Читать книгу Interventional Cardiology - Группа авторов - Страница 250

The necrotic core region has an abundance of lipid deposition and lacks mechanical stability due to the degradation of fibrous tissue and disappearance of cells. The size of the necrotic core has been significantly associated with the likelihood of plaque rupture. In a previous pathologic study of aortic plaques, ulceration, and thrombosis were characteristic of plaques with >40% of their volume occupied by extracellular lipids [124]. As the lipid core increases plaque vulnerability, the NIRS can potentially be used to identify high risk plaques (Figure 9.7). It has been shown that the target lesions responsible for ACS were in most cases lipid‐rich plaques; additionally, patients with ACS commonly harbored remote, nontarget lipid‐rich plaques [125]. In another study in patients with STEMI, maxLCBI_4mm > 400 in NIRS accurately distinguished culprit from non‐culprit segments within the artery and from the lipidrich plaque‐free autopsy histology segments [126]. In a recently published prospective observational study, NIRS imaging was performed in a non‐culprit coronary artery in 203 patients referred for angiography due to stable angina pectoris or ACS. It was shown that the one year cumulative incidence of a cardiovascular event in patients with an LCBI equal to or above the median value (43.0) was significantly higher than those with an LBCI value below the median [127].
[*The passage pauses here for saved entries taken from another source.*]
(** X20: moving a rectangle (without NaN coordinates) by zeros of either sign
    gives a rectangle that compares equal to it and contains the same
    points. *)
Theorem offset_by_zero (r : rectangle) (zx zy : double) (px py : double) :
  is_zero zx = true -> is_zero zy = true ->
  no_nan (m_first r) = true -> no_nan (m_second r) = true ->
  rectangle_eqb (offset r zx zy) r = true /\
  contains (offset r zx zy) px py = contains r px py.
Proof.
  intros Zx Zy H1 H2.
  assert (E : rectangle_eqb (offset r zx zy) r = true).
  { apply no_nan_inv in H1, H2. destruct H1, H2.
    unfold rectangle_eqb, point_eqb, offset, point_offset. cbn [m_first m_second x y].
    rewrite !add_zero_eqb by assumption. reflexivity. }
  split; [exact E | apply rectangle_eqb_contains, E].
Qed.

Lemma offset_by_zero_witness :
  is_zero neg_zero = true /\ is_zero pos_zero = true /\
  no_nan (m_first (mk_rect (pt 1 1) (pt 3 2))) = true /\
  no_nan (m_second (mk_rect (pt 1 1) (pt 3 2))) = true /\
  rectangle_eqb (offset (mk_rect (pt 1 1) (pt 3 2)) neg_zero pos_zero)
    (mk_rect (pt 1 1) (pt 3 2)) = true.
Proof.
  do 4 (split; [reflexivity|]).
  exact (proj1 (offset_by_zero (mk_rect (pt 1 1) (pt 3 2)) neg_zero pos_zero one one
                  eq_refl eq_refl eq_refl eq_refl)).
Defined.

(** ** Turning text the other way *)

Lemma binary_round_aux_negb (s : bool) (m e : Z) (l : location) :
  binary_round_aux prec emax (negb s) m e l = opp (binary_round_aux prec emax s m e l).
Proof.
  unfold binary_round_aux.
  destruct (shr_fexp prec emax m e l) as [mrs' e'].
  destruct (shr_fexp prec emax _ e' loc_Exact) as [mrs'' e''].
  destruct (shr_m mrs''); try reflexivity.
  destruct (e'' <=? _); reflexivity.
Qed.

Lemma mul_opp_l (a b : double) : (- a * b = - (a * b))%dbl.
Proof.
  destruct a as [sa|sa| |sa ma ea], b as [sb|sb| |sb mb eb]; try reflexivity;
    try (destruct sa, sb; reflexivity).
  cbn [opp SFopp mul SFmul].
  replace (xorb (negb sa) sb) with (negb (xorb sa sb)) by (destruct sa, sb; reflexivity).
  apply binary_round_aux_negb.
Qed.

Lemma div_opp_l (a b : double) : (- a / b = - (a / b))%dbl.
Proof.
  destruct a as [sa|sa| |sa ma ea], b as [sb|sb| |sb mb eb]; try reflexivity;
    try (destruct sa, sb; reflexivity).
  cbn [opp SFopp div SFdiv].
  destruct (SFdiv_core_binary prec emax (Z.pos ma) ea (Z.pos mb) eb) as [[mz ez] lz].
  replace (xorb (negb sa) sb) with (negb (xorb sa sb)) by (destruct sa, sb; reflexivity).
  apply binary_round_aux_negb.
Qed.

Lemma opp_involutive (a : double) : (- - a)%dbl = a.
Proof. destruct a as [s|s| |s m e]; try reflexivity; destruct s; reflexivity. Qed.
Lemma lstrip_fixed (s : string) :
  String.length (Text.lstrip s) = String.length s -> Text.lstrip s = s.
Proof.
  destruct s as [|c s]; simpl; auto.
  destruct (Text.is_space c); auto.
  intro H. pose proof (lstrip_length s). lia.
Qed.

Lemma strip_fixed (s : string) :
  Text.strip s = s -> Text.lstrip s = s /\ Text.rstrip s = s.
Proof.
  unfold Text.strip. intro H.
  assert (Hl : Text.lstrip s = s).
  { apply lstrip_fixed.
    pose proof (rstrip_length (Text.lstrip s)) as H1.
    pose proof (lstrip_length s) as H2.
    rewrite H in H1. lia. }
  split; [exact Hl|]. now rewrite Hl in H.
Qed.

Lemma lstrip_same_spaces (s s' : string) :
  same_spaces s s' -> Text.lstrip s = s -> Text.lstrip s' = s'.
Proof.
  intros H Hs. destruct H as [|c c' t t' Hc Ht]; auto.
  simpl in *. rewrite <- Hc.
  destruct (Text.is_space c); auto.
  pose proof (lstrip_length t) as Hlen. rewrite Hs in Hlen. simpl in Hlen.
  lia.
Qed.

Lemma rstrip_same_spaces (s s' : string) :
  same_spaces s s' -> Text.rstrip s = s -> Text.rstrip s' = s'.
Proof.
  intros H. induction H as [|c c' t t' Hc Ht IH]; auto.
  simpl. intro Hs.
  destruct (Text.rstrip t) as [|c0 t0] eqn:Et.
  - destruct (Text.is_space c) eqn:Ec; [discriminate|].
    injection Hs as <-. inversion Ht; subst. simpl.
    now rewrite <- Hc.
  - injection Hs as Hs. specialize (IH Hs). rewrite IH.
    rewrite <- Hs in Ht. inversion Ht; subst. reflexivity.
Qed.
(** * trains.utilities.check_updates: version parsing, ordering and the update check

    A shallow embedding of [src/trains/utilities/check_updates.py] under the
    semantics of Python 3 (the [six.PY3] branch, [from math import inf]).

    - Python [str] values are [string]; a character is a code point in 0..255.
      On these strings the pattern, [\s] and [str.lower()] are the ones of
      Python. Beyond them [re.IGNORECASE] also lets U+0130 and U+0131 stand
      for [i], U+017F for [s] and U+212A for [k]; such strings are not
      values of [string], and a property that would not hold of them is
      stated for ASCII strings ([is_ascii]).
    - Python [int] values that the module builds all come from [int()] applied
      to a run of ASCII digits, so they are carried as [N]; [int] and [str]
      are the unbounded conversions. An interpreter that limits the digits
      of [int()] (4300 by default since CPython 3.11) raises [ValueError]
      beyond the limit; a property that says that the constructor returns
      is stated for strings within the limit ([int_max_str_digits]).
    - the float sentinels [inf] and [-inf] are two constructors of [rank].
    - raising is modelled by the [result] type; [try/except Exception] by a
      match on it.
    - [VERSION_PATTERN] is kept as a pattern, run by a backtracking matcher
      that tries alternatives in the order of [re] and records the named
      groups; the unnamed group inside [pre_l] is never read and is not
      recorded.
    - the class attribute [_package_version_checked] is threaded through
      [check_new_package_available]; the statistics thread has no effect on
      the result and is left out.

    The file has the definitions first ([Version] and its methods, the
    update check and its caller in [backend_interface/task/task.py], then
    the notions the properties are stated with), then the properties: the
    evaluations on concrete versions, the matcher against the language of
    the pattern, and the round trip through the canonical string; then the
    further properties of the module: what the constructor accepts and
    returns, the comparison operators, the sort and the update check. *)

From Stdlib Require Import Bool Arith NArith Lia List Ascii String.
From Stdlib Require Import Decimal DecimalString DecimalN DecimalPos.
From Stdlib Require Import Sorting.Permutation Sorting.Sorted.
Import ListNotations.

Local Open Scope list_scope.
Local Open Scope string_scope.

(** ** Exceptions and the error monad *)

Inductive exn : Type :=
| InvalidVersion (message : string)  (* class InvalidVersion(ValueError) *)
| ValueError                          (* int('') *)
| IndexError                          (* tuple index out of range *)
| TypeError                           (* '<' between str and float/int *)
| AttributeError                      (* a method of None *)
| RequestError.                       (* anything the HTTP request or JSON decoding raises *)

Inductive result (A : Type) : Type :=
| Ok (a : A)
| Raise (e : exn).
Arguments Ok {A} a.
Arguments Raise {A} e.

Definition bind {A B} (x : result A) (f : A -> result B) : result B :=
  match x with
  | Ok a => f a
  | Raise e => Raise e
  end.

Notation "'do' x <- e1 ; e2" := (bind e1 (fun x => e2))
  (at level 10, x name, e1 at level 100, e2 at level 200).
(** * Mental-health support chatbot (scripts/code2.py)

    A shallow embedding of the chatbot's core: the knowledge-base lookup,
    the pattern response engine, the sentiment scorer, the response
    orchestration with its conversation log, the resource suggester, the
    resource seeding and the send handler of the chat window.

    Conventions.
    - A Python [str] is a [string]: a sequence of 8-bit characters.  The
      operations on characters ([lower], white space, word characters) are
      those of the ASCII range; characters outside it are carried through
      unchanged (the templates hold a few UTF-8 encoded dashes).
    - A Python exception is the outcome [Raise]; a loop that the source does
      not bound is run with fuel and reports [Diverge] when it runs out.
    - The module-level [cursor]/[conn] pair, i.e. the SQLite file, is the
      [World] that is passed along, together with what was printed; the
      generator of the [random] module is passed along beside it as [Rng]. *)

From Stdlib Require Import String Ascii List ZArith QArith Bool Arith Lia.
Import ListNotations.
Local Open Scope nat_scope.
Local Open Scope list_scope.
Local Open Scope string_scope.

(** ** Python [str] primitives *)

Module Py.

Definition code (c : ascii) : nat := nat_of_ascii c.

Definition between (lo hi : nat) (c : ascii) : bool :=
  (lo <=? code c)%nat && (code c <=? hi)%nat.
Figure 9.7 A 39‐year‐old man was admitted with unstable angina. Angiography showed significant lesions in right and left anterior descending arteries. After post‐dilatation, near‐infrared spectroscopy–intravenous ultrasound (NIRS‐IVUS) imaging was performed, which revealed lipid core plaque in the mid‐ and distal left anterior descending (LAD) (b and c). Proximal segments were relatively disease free (a). Right coronary artery (RCA) also harbored lipid core plaques.

The Lipid Rich Plaque (LRP) study enrolled 1241 patients with stable or unstable angina and myocardial infarction and studied more than 5000 lesions assessed with NIRS‐IVUS. The study demonstrated that the identification of non‐critical, untreated, lipid‐rich plaques by NIRS imaging is associated with adverse events following PCI for de novo culprit lesions. NIRS allows the assessment of atherosclerotic plaques by the analysis of reflected spectrum of near infrared light, providing a reliable chemogram of the wall lipid content. The lipid core burden index (LCBI) is reported along the entire acquisition segment, or within the 4 mm segment of highest accumulation (LCBI4mm). Commercially available systems allow the simultaneous acquisition of IVUS and NIRS signals, providing the assessment of lipid content, lumen stenosis severity and plaque burden. Four non‐randomized studies, the two largest ATHEROREMO‐NIRS and Spectrum NIRS‐IVUS registry enrolling more than 400 patients, demonstrated that an increased LCBI is associated with the development of subsequent MACE. In the LRP study, NIRS‐IVUS imaging was performed in non‐culprit arteries in 1563 patients with coronary artery disease (46.3% stable angina) who underwent PCI for an index event. Patient‐ and plaque‐level events were followed for two years among those with at least one maxLCBI4mm segment ≥ 250 and a randomly selected 50% of patients with all maxLCBI4mm segments < 250. A representative example is presented in Figure 9.8. The adjusted patient‐level analysis showed that for each 100 unit increase of maxLCBI4mm the risk of non‐culprit MACE increased by 18% and patient with maxLCBI4mm greater than 400 is at 87% higher risk of non‐culprit MACE. Also, the plaque‐level analysis demonstrated a 45% higher risk of events within 24 months with each 100‐unit increase in maxLCBI4mm in a coronary segment, with MACE rates of 3.7% versus 0.8% for plaques with maxLCBI4mm ≥ 400 and < 400, respectively. The results of this trial show that NIRS is a safe and feasible technique able to identify vulnerable plaque and vulnerable patients in whom strategies of tailored secondary prevention could be focused [128].

Figure 9.8 Angiography at baseline without significant stenosis (a). Angiography at one year follow‐up with a stenotic lesion at the region of MaxLCBI4mm from baseline assessment (b). Chemogram (c) from baseline near‐infrared spectroscopy (NIRS) with MaxLCBI4mm = 472 at the site of a future event at one year post index procedure.

The recent IBIS‐3 trial demonstrated that high‐intensity rosuvastatin therapy during one year resulted in a neutral effect on NC and LCBI within non‐stenotic, non‐culprit coronary segments with a relatively low atheroma burden (The Netherlands Trial Register n. 2872).